## Task details
Pull each line with the string "Urllib" from the entries.

## Records for this task
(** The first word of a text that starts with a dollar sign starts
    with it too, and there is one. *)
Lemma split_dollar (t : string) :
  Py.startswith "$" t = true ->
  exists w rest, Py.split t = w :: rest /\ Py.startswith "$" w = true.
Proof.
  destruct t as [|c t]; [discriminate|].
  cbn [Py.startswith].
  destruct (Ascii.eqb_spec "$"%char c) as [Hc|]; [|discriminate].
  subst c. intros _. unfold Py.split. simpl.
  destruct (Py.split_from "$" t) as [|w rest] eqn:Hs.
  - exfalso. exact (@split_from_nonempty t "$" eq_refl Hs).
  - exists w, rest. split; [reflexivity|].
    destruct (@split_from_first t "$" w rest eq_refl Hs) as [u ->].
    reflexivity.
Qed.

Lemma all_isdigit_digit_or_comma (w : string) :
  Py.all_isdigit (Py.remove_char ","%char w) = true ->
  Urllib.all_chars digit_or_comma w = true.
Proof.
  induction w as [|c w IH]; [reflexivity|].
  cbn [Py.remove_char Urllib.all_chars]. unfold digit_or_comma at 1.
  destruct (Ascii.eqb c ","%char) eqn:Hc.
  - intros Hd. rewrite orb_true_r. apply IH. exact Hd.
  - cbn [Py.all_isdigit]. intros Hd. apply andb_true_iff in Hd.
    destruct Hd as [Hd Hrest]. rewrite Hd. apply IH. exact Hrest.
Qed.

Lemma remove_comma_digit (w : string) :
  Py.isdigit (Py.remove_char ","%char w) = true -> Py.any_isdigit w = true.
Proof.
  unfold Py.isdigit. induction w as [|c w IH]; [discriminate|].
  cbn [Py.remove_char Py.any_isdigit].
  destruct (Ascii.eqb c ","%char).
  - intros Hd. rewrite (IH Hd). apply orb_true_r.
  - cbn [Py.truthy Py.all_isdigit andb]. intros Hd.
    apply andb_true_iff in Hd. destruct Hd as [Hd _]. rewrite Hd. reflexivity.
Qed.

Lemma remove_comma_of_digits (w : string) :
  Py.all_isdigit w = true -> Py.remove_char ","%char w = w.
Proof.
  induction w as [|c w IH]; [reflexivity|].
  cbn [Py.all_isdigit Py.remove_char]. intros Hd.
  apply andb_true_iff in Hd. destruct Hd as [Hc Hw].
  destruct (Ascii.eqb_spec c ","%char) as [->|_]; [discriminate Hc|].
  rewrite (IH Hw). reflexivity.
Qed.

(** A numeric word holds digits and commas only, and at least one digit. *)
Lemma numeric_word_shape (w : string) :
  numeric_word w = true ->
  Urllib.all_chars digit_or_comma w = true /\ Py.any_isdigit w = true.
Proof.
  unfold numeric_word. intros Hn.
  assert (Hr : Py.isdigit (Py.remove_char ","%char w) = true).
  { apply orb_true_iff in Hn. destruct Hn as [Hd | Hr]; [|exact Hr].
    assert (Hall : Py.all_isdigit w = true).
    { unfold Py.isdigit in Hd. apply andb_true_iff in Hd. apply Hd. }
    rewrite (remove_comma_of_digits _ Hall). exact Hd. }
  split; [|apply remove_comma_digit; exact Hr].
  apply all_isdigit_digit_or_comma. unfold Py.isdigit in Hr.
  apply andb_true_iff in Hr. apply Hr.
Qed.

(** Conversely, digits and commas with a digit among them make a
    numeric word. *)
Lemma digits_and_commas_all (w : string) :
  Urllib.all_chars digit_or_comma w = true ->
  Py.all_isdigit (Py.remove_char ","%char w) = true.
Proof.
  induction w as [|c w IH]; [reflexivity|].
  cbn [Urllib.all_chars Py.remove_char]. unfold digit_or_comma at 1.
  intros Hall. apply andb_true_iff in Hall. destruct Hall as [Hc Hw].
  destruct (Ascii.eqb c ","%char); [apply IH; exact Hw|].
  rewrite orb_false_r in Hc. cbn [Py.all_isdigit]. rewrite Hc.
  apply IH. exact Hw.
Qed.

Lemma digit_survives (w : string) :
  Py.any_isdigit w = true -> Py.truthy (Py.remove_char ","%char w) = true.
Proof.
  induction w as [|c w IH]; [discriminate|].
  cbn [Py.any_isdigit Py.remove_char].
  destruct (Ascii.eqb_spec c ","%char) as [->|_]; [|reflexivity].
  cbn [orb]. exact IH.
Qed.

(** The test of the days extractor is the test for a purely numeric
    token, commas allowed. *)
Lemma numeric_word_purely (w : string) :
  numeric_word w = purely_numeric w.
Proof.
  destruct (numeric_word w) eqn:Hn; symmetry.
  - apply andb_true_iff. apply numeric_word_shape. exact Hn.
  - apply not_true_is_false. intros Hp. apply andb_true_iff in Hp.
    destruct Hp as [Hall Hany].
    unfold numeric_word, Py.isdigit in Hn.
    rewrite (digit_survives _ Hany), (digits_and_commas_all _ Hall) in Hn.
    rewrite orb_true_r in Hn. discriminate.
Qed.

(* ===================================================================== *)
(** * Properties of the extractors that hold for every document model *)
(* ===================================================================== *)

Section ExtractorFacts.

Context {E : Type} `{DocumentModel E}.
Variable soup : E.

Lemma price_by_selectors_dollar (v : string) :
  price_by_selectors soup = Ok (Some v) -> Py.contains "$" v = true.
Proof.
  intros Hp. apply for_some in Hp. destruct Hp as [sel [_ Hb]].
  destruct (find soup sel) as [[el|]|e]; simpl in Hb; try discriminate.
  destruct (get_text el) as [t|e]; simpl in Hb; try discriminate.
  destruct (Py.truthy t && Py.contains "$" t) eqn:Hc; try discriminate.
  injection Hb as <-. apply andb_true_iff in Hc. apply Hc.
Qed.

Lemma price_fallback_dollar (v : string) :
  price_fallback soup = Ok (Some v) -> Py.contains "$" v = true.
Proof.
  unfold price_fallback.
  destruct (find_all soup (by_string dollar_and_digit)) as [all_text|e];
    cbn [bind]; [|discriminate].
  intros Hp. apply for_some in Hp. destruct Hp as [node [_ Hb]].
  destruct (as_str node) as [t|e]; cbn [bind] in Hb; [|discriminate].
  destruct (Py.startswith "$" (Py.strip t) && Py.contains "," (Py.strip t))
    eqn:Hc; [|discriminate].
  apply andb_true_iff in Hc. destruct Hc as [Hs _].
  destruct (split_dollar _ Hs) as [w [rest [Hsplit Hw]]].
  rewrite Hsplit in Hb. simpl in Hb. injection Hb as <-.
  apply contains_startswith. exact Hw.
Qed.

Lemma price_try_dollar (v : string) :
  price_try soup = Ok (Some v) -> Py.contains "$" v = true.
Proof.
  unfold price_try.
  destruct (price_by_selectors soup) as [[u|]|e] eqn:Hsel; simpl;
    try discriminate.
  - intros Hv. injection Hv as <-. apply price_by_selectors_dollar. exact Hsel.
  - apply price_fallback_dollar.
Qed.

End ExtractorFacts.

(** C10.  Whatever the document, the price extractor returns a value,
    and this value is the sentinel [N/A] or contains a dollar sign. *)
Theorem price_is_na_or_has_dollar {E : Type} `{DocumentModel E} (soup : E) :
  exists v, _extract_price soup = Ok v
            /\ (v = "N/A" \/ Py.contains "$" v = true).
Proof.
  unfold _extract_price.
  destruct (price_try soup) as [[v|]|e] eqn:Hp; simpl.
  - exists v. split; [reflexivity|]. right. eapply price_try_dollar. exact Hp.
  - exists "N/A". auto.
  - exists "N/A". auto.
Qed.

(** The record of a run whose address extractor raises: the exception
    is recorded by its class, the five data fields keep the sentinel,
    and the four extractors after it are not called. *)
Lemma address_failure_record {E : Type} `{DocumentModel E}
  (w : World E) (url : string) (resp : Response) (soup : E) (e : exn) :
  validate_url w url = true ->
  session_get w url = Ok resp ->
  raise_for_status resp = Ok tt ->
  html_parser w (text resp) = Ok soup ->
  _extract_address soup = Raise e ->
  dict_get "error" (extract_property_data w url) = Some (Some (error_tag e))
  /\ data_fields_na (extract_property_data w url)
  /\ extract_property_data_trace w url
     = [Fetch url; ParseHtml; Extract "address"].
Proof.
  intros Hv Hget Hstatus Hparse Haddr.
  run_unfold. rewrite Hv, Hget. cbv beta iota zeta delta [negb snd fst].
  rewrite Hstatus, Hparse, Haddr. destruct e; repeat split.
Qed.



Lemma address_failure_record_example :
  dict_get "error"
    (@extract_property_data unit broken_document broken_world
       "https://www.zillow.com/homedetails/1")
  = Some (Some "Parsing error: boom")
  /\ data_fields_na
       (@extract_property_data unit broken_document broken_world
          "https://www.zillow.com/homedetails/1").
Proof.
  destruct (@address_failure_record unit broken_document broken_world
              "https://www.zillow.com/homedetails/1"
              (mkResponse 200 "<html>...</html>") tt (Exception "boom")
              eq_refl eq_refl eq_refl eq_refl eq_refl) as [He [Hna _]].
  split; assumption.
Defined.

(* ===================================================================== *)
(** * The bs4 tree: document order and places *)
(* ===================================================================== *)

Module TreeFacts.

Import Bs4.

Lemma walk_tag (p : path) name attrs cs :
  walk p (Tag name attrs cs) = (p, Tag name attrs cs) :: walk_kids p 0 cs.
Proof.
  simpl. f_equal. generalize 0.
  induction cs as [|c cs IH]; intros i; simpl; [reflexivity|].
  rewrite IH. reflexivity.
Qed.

## Expected answer
  Urllib.all_chars digit_or_comma w = true.
  cbn [Py.remove_char Urllib.all_chars]. unfold digit_or_comma at 1.
  Urllib.all_chars digit_or_comma w = true /\ Py.any_isdigit w = true.
  Urllib.all_chars digit_or_comma w = true ->
  cbn [Urllib.all_chars Py.remove_char]. unfold digit_or_comma at 1.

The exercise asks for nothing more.